No se trata de colocar verjas altas y puertas con cerrojo como si de una jaula se tratase, pero el colocar un cerramiento con una puerta de entrada que no permita a los niños salir del espacio destinado a ellos cuando están corriendo, puede evitar sustos y accidentes, incluidos de tráfico [muchas zonas de juego están muy cerca de la calzada]. De la misma manera es bueno evitar cerramientos altos y opacos que no permiten ver desde fuera lo que ocurre en el interior en zonas de juego pequeñas creando espacios poco seguros para sus usuarios. Como curiosidad hay playgrounds [al menos uno en Londres] que controlan que todos los adultos que entran sea porque acompañan a algún niño.


8.- Prohibir la entrada a animales.

Es algo que ya está indicado en muchas zonas de juego [otra cosa es que se haga caso o no] y que sin duda tendrá tanta gente en contra como a favor. Sin embargo hay que respetar que esos espacios están destinados a los niños [no a los animales] y que no es justo para ellos [ni para los padres] el no poder jugar libremente porque hay animales en el mismo lugar. Por otro lado está el tema higiénico.


9.- Todo espacio público tiene necesidad de un mobiliario urbano.

En este caso, además, no sólo hay que pensar en los más pequeños, también en sus acompañantes que pasan el mismo tiempo allí que los niños. Es importante ser consciente que la hora de la merienda es una de las más concurridas y no está mal ponerlo fácil. Bancos, papeleras y alguna fuente son bastante necesarias, pero si el espacio lo permite, alguna mesa de picnic suele ser bienvenida.


10. Evitar peligros inminentes: elementos ajenos, pero que están en el radio de acción de los niños y, por tanto, se convierten directamente en un peligro constante.

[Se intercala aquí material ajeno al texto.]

(** What a run of the loop does, whatever its outcome. *)
Lemma paging_effects (fuel : nat) :
  forall w params envelope items o w',
    paging server fuel link callback params array_name pageToken
      envelope items w = (o, w') ->
    exists later,
      sent w' = sent w ++ later
      /\ Forall (fun rq => url rq = link) later
      /\ List.length later <= fuel
      /\ List.length (heap w) <= List.length (heap w')
      /\ (forall l, l < List.length (heap w) ->
                    params <> Some l \/ nth_error (heap w) l = Some [] ->
                    nth_error (heap w') l = nth_error (heap w) l)
      /\ (forall msg, o = Fails msg ->
                      exists front rq,
                        later = front ++ [rq]
                        /\ callback (server (List.length (sent w ++ front)) rq)
                           = Fails msg).
Proof.
  induction fuel as [|fuel IH]; intros w params envelope items o w' Hrun.
  - injection Hrun as <- <-. exists []. rewrite app_nil_r.
    repeat split; auto. intros msg E. discriminate E.
  - assert (Hhere : forall o0, (forall msg, o0 <> Fails msg) ->
               (o, w') = (o0, w) ->
               exists later,
                 sent w' = sent w ++ later
                 /\ Forall (fun rq => url rq = link) later
                 /\ List.length later <= S fuel
                 /\ List.length (heap w) <= List.length (heap w')
                 /\ (forall l, l < List.length (heap w) ->
                               params <> Some l
                               \/ nth_error (heap w) l = Some [] ->
                               nth_error (heap w') l = nth_error (heap w) l)
                 /\ (forall msg, o = Fails msg ->
                                 exists front rq,
                                   later = front ++ [rq]
                                   /\ callback
                                        (server (List.length (sent w ++ front))
                                           rq)
                                      = Fails msg)).
    { intros o0 Ho0 E. injection E as -> ->. exists []. rewrite app_nil_r.
      repeat split; auto; try (simpl; lia).
      intros msg E. exfalso. eapply Ho0, E. }
    cbn [paging] in Hrun. unfold mbind at 1 in Hrun. unfold lift at 1 in Hrun.
    destruct (navigate_hash envelope ["meta"; "pagination"; pageToken] VNone)
      as [c| | |] eqn:Hnav;
      try (eapply Hhere; [|symmetry; exact Hrun]; intros msg E;
           discriminate E).
    2:{ exfalso. eapply navigate_hash_not_fatal, Hnav. }
    destruct (truthy c);
      [|eapply Hhere; [|symmetry; exact Hrun]; intros msg E; discriminate E].
    unfold mbind at 1 in Hrun.
    destruct (page_number params pageToken envelope w) as [op w1] eqn:Hpage.
    destruct (page_number_effects params pageToken envelope w w1 op Hpage)
      as (Hsent1 & Hlen1 & Hframe1 & Hparams1).
    assert (Hstop1 : forall o0, (forall msg, o0 <> Fails msg) ->
               (o, w') = (o0, w1) ->
               exists later,
                 sent w' = sent w ++ later
                 /\ Forall (fun rq => url rq = link) later
                 /\ List.length later <= S fuel
                 /\ List.length (heap w) <= List.length (heap w')
                 /\ (forall l, l < List.length (heap w) ->
                               params <> Some l
                               \/ nth_error (heap w) l = Some [] ->
                               nth_error (heap w') l = nth_error (heap w) l)
                 /\ (forall msg, o = Fails msg ->
                                 exists front rq,
                                   later = front ++ [rq]
                                   /\ callback
                                        (server (List.length (sent w ++ front))
                                           rq)
                                      = Fails msg)).
    { intros o0 Ho0 E. injection E as -> ->. exists [].
      rewrite app_nil_r. repeat split; auto; try (simpl; lia).
      intros msg E. exfalso. eapply Ho0, E. }
    destruct op as [params'| | |];
      try (eapply Hstop1; [|symmetry; exact Hrun]; intros msg E;
           discriminate E).
    2:{ exfalso. eapply page_number_not_fatal, Hpage. }
    unfold mbind at 1 in Hrun. unfold get at 1 in Hrun.
    set (rq := mkRequest link (deref w1 params')) in *.
    set (w2 := mkWorld (heap w1) (sent w1 ++ [rq])) in *.
    assert (Hstop2 : forall o0,
               (forall msg, o0 = Fails msg ->
                            callback (server (List.length (sent w1)) rq)
                            = Fails msg) ->
               (o, w') = (o0, w2) ->
               exists later,
                 sent w' = sent w ++ later
                 /\ Forall (fun rq => url rq = link) later
                 /\ List.length later <= S fuel
                 /\ List.length (heap w) <= List.length (heap w')
                 /\ (forall l, l < List.length (heap w) ->
                               params <> Some l
                               \/ nth_error (heap w) l = Some [] ->
                               nth_error (heap w') l = nth_error (heap w) l)
                 /\ (forall msg, o = Fails msg ->
                                 exists front rq,
                                   later = front ++ [rq]
                                   /\ callback
                                        (server (List.length (sent w ++ front))
                                           rq)
                                      = Fails msg)).
    { intros o0 Ho0 E. injection E as -> ->. exists [rq]. simpl.
      rewrite Hsent1. repeat split; auto; try lia.
      intros msg E. exists [], rq. rewrite app_nil_r, <- Hsent1.
      split; [reflexivity | apply Ho0, E]. }
    unfold mbind at 1 in Hrun. unfold lift at 1 in Hrun.
    destruct (callback (server (List.length (sent w1)) rq)) as [next| | |]
      eqn:Hcb;
      try (eapply Hstop2; [|symmetry; exact Hrun]; intros msg' E;
           (discriminate E || exact E)).
    unfold mbind at 1 in Hrun.
    pose proof (add_items_world array_name next items w2) as Hworld.
    destruct (add_items array_name next items w2) as [oi w3] eqn:Hadd.
    simpl in Hworld. subst w3.
    destruct oi as [items'| | |];
      try (eapply Hstop2; [|symmetry; exact Hrun]; intros msg E;
           discriminate E).
    2:{ exfalso. eapply add_items_not_fatal, Hadd. }
    destruct (IH w2 params' next items' o w' Hrun)
      as (later & H1 & H2 & H3 & H4 & H5 & H6).
    exists (rq :: later). split; [|split; [|split; [|split; [|split]]]].
    + rewrite H1. unfold w2. simpl. rewrite Hsent1, <- app_assoc. reflexivity.
    + constructor; [reflexivity | exact H2].
    + simpl. lia.
    + unfold w2 in H4. simpl in H4. lia.
    + intros l Hl Hcond. unfold w2 in H5. simpl in H5.
      rewrite H5; [apply Hframe1; assumption | lia |].
      destruct (Hparams1 params' eq_refl) as [-> | ->].
      * destruct Hcond as [Hne | Hempty]; [now left|].
        right. rewrite Hframe1; [exact Hempty | exact Hl | now right].
      * left. intros E. injection E as E. lia.
    + intros msg E. destruct (H6 msg E) as (front & rq' & -> & Hfail).
      exists (rq :: front), rq'. split; [reflexivity|].
      unfold w2 in Hfail. simpl in Hfail.
      rewrite Hsent1, <- app_assoc in Hfail. exact Hfail.
Qed.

Con el ansia de crear un espacio apto para el juego de niños [con columpios incluidos], pero que esté totalmente integrado en el espacio en el que se encuentra nos olvidamos que a los niños eso les da igual y muchas veces creamos un "campo de minas" en el que debería estar totalmente prohibido que un niño jugase por poner en peligro literalmente su vida: vallas de altura insuficiente que intentan frenar el paso a un barranco, piedras puntiagudas rodeando árboles a modo de alcorques entre el tobogán y la barca o piezas de hormigón a modo de decoración que invitan a los niños a escalar sin ningún tipo de seguridad son algunos de los ejemplos. Otro tema importante son las plantas: el verde es muy importante y hace las zonas más agradables, pero algunas plantas son tóxicas y hay niños que se lo llevan todo a la boca.



NOTA: Obviamente hay zonas de juego o playgrounds estupendos y ejemplares que se saltan más de una de estas normas y que os hemos enseñado en el blog. Y también hay características, como la situación o la dimensión de la zona de juegos, que no hemos nombrado por entender que normalmente son dadas y no dependen del diseñador de la zona, pero el evitar que la zona de juegos esté lo más alejada de una carretera o de la calzada siempre es una buena opción.